Aspen believes several of the wells located on the Johnson and Gay Units
may have gas potential in zones behind-pipe. These zones will be perforated in
the future and may lead to increased gas production. Aspen also plans to shoot a
3-D seismic survey over the properties which could identify additional drilling
locations.
Note 2 - Major customers
----------------
Gas revenues were derived from one purchaser.
Note 3 - Unaudited oil and gas reserve quantities
----------------------------------------
The following unaudited reserve estimates presented as of June 30, 1998 were
prepared by independent petroleum consultants.
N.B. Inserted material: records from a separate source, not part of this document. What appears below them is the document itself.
(** C2 (as amended).  With data to save, after the directory step the
    three writes run in order inside one guarded block: spreadsheet,
    delimited text, snapshot.  The first that fails ends the block, the
    writes after it are not attempted, and one fallback delimited-text file
    is attempted under the name forecast_usd_fallback.csv, which differs
    from the primary delimited-text name.  So when the spreadsheet write
    fails, neither forecast_usd.csv nor the snapshot is attempted; only the
    fallback is. *)
Theorem writes_stop_at_first_failure (E : Exporter.env) (data : list Out.t)
        (output_path : string) :
  data <> [] ->
  exists dirlog dir,
    let xl := Exporter.join dir "forecast_usd.xlsx" in
    let csv := Exporter.join dir "forecast_usd.csv" in
    let js :=
      Exporter.join dir
        ("forecast_usd_" ++ Exporter.timestamp E ++ ".json")%string in
    let sheet := Exporter.Spreadsheet (Exporter.styles_ok E) in
    let fb :=
      Exporter.mk_attempt Exporter.Delimited Exporter.fallback_filename
        (Exporter.csv_ok E Exporter.fallback_filename) in
    let log := fst (Exporter.save_data E data output_path) in
    Forall (fun a => Exporter.what a = Exporter.Directory) dirlog
    /\ csv <> Exporter.fallback_filename
    /\ snd (Exporter.save_data E data output_path) = Some xl
    /\ log
       = dirlog
         ++ (if Exporter.excel_ok E xl then
               if Exporter.csv_ok E csv then
                 if Exporter.json_ok E js then
                   [Exporter.mk_attempt sheet xl true;
                    Exporter.mk_attempt Exporter.Delimited csv true;
                    Exporter.mk_attempt Exporter.Snapshot js true]
                 else
                   [Exporter.mk_attempt sheet xl true;
                    Exporter.mk_attempt Exporter.Delimited csv true;
                    Exporter.mk_attempt Exporter.Snapshot js false; fb]
               else
                 [Exporter.mk_attempt sheet xl true;
                  Exporter.mk_attempt Exporter.Delimited csv false; fb]
             else [Exporter.mk_attempt sheet xl false; fb])
    /\ (Exporter.excel_ok E xl = false ->
        ~ Exporter.attempted Exporter.Delimited csv log
        /\ ~ Exporter.attempted Exporter.Snapshot js log
        /\ Exporter.attempted Exporter.Delimited Exporter.fallback_filename
             log).
Proof.
  intros Hdata. destruct data as [|rec data]; [contradiction|].
  set (dl := if Exporter.path_exists E output_path then []
             else [Exporter.mk_attempt Exporter.Directory output_path
                     (Exporter.makedirs_ok E output_path)]).
  set (dir := if Exporter.path_exists E output_path then output_path
              else if Exporter.makedirs_ok E output_path then output_path
                   else ".").
  exists dl, dir. intros xl csv js sheet fb log.
  assert (Forall (fun a => Exporter.what a = Exporter.Directory) dl) as Hdl.
  { unfold dl. destruct (Exporter.path_exists E output_path); repeat constructor. }
  assert (csv <> Exporter.fallback_filename) as Hne
      by apply fallback_name_distinct.
  assert (Exporter.save_data E (rec :: data) output_path
          = (dl ++ (if Exporter.excel_ok E xl then
                      if Exporter.csv_ok E csv then
                        if Exporter.json_ok E js then
                          [Exporter.mk_attempt sheet xl true;
                           Exporter.mk_attempt Exporter.Delimited csv true;
                           Exporter.mk_attempt Exporter.Snapshot js true]
                        else
                          [Exporter.mk_attempt sheet xl true;
                           Exporter.mk_attempt Exporter.Delimited csv true;
                           Exporter.mk_attempt Exporter.Snapshot js false; fb]
                      else
                        [Exporter.mk_attempt sheet xl true;
                         Exporter.mk_attempt Exporter.Delimited csv false; fb]
                    else [Exporter.mk_attempt sheet xl false; fb]),
             Some xl)) as Hsave.
  { unfold Exporter.save_data, Exporter.try_writes, Exporter.bind,
      Exporter.call.
    subst xl csv js sheet fb dl dir.
    destruct (Exporter.path_exists E output_path);
      [|destruct (Exporter.makedirs_ok E output_path)];
      cbn iota beta zeta;
      repeat match goal with
             | |- context [Exporter.excel_ok E ?p] =>
                 destruct (Exporter.excel_ok E p)
             | |- context [Exporter.csv_ok E (Exporter.join ?d ?f)] =>
                 destruct (Exporter.csv_ok E (Exporter.join d f))
             | |- context [Exporter.json_ok E ?p] =>
                 destruct (Exporter.json_ok E p)
             end;
      cbn [fst app]; rewrite <- ?app_assoc; reflexivity. }
  subst log. rewrite Hsave. cbn [fst snd].
  split; [exact Hdl|]. split; [exact Hne|]. split; [reflexivity|].
  split; [reflexivity|].
  intros Hx. rewrite Hx. split; [|split].
  - intros [ok Hin]. apply in_app_or in Hin as [Hin|[Hin|[Hin|[]]]].
    + revert Hin. apply not_attempted_in_directory_log; [exact Hdl|discriminate].
    + discriminate Hin.
    + injection Hin as Hp _. apply Hne. now rewrite Hp.
  - intros [ok Hin]. apply in_app_or in Hin as [Hin|[Hin|[Hin|[]]]].
    + revert Hin. apply not_attempted_in_directory_log; [exact Hdl|discriminate].
    + discriminate Hin.
    + discriminate Hin.
  - exists (Exporter.csv_ok E Exporter.fallback_filename).
    apply in_or_app. right. right. left. reflexivity.
Qed.

Lemma writes_stop_at_first_failure_witness :
  Sample.one_record <> []
  /\ Exporter.attempted Exporter.Delimited Exporter.fallback_filename
       (fst (Exporter.save_data Sample.excel_fails Sample.one_record ".")).
Proof.
  assert (Sample.one_record <> []) as Hd by discriminate.
  split; [exact Hd|].
  destruct (writes_stop_at_first_failure Sample.excel_fails Sample.one_record
              "." Hd) as (dirlog & dir & _ & _ & _ & _ & H).
  exact (proj2 (proj2 (H eq_refl))).
Defined.

(** C2 as stated fails: when only the spreadsheet write fails, neither the
    delimited-text file nor the snapshot is attempted, although both would
    have succeeded. *)
Lemma excel_failure_skips_csv_and_json :
  let log :=
    fst (Exporter.save_data Sample.excel_fails Sample.one_record ".") in
  log
  = [Exporter.mk_attempt (Exporter.Spreadsheet true) "./forecast_usd.xlsx"
       false;
     Exporter.mk_attempt Exporter.Delimited "forecast_usd_fallback.csv" true]
  /\ Exporter.csv_ok Sample.excel_fails "./forecast_usd.csv" = true
  /\ Exporter.json_ok Sample.excel_fails
       "./forecast_usd_20250725_060000.json" = true
  /\ ~ Exporter.attempted Exporter.Delimited "./forecast_usd.csv" log
  /\ ~ Exporter.attempted Exporter.Snapshot
         "./forecast_usd_20250725_060000.json" log.
Proof.
  cbv zeta. split; [reflexivity|]. split; [reflexivity|].
  split; [reflexivity|].
  split; intros [ok [H|[H|[]]]]; discriminate H.
Qed.

(** ** Worked examples *)

(** The end-to-end example: one Friday row becomes three records with the
    same three values. *)
Example end_to_end_friday :
  formatted_data (process_and_format_data 2025 [Sample.friday_row])
  = [Out.mk "25/07/2025" "Friday" (Fdec false 4050 0) (Fdec false 4100 0)
       (Fdec false 4075 0);
     Out.mk "26/07/2025" "Saturday" (Fdec false 4050 0) (Fdec false 4100 0)
       (Fdec false 4075 0);
     Out.mk "27/07/2025" "Sunday" (Fdec false 4050 0) (Fdec false 4100 0)
       (Fdec false 4075 0)].
Proof. reflexivity. Qed.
There are many uncertainties
inherent in estimating proved reserve quantities and in projecting future
production rates and the timing of development expenditures. In addition,
reserve estimates of new discoveries that have little production history are
more imprecise than those of properties with more production history.
Accordingly, these estimates are expected to change as future information
becomes available.
Proved oil and gas reserves are the estimated quantities of crude oil,
condensate, natural gas and natural gas liquids which geological and engineering
data demonstrate with reasonable certainty to be recoverable in future years
from known reservoirs under existing economic and operating conditions.
Proved developed oil and gas reserves are those reserves expected to be
recovered through existing wells with existing equipment and operating methods.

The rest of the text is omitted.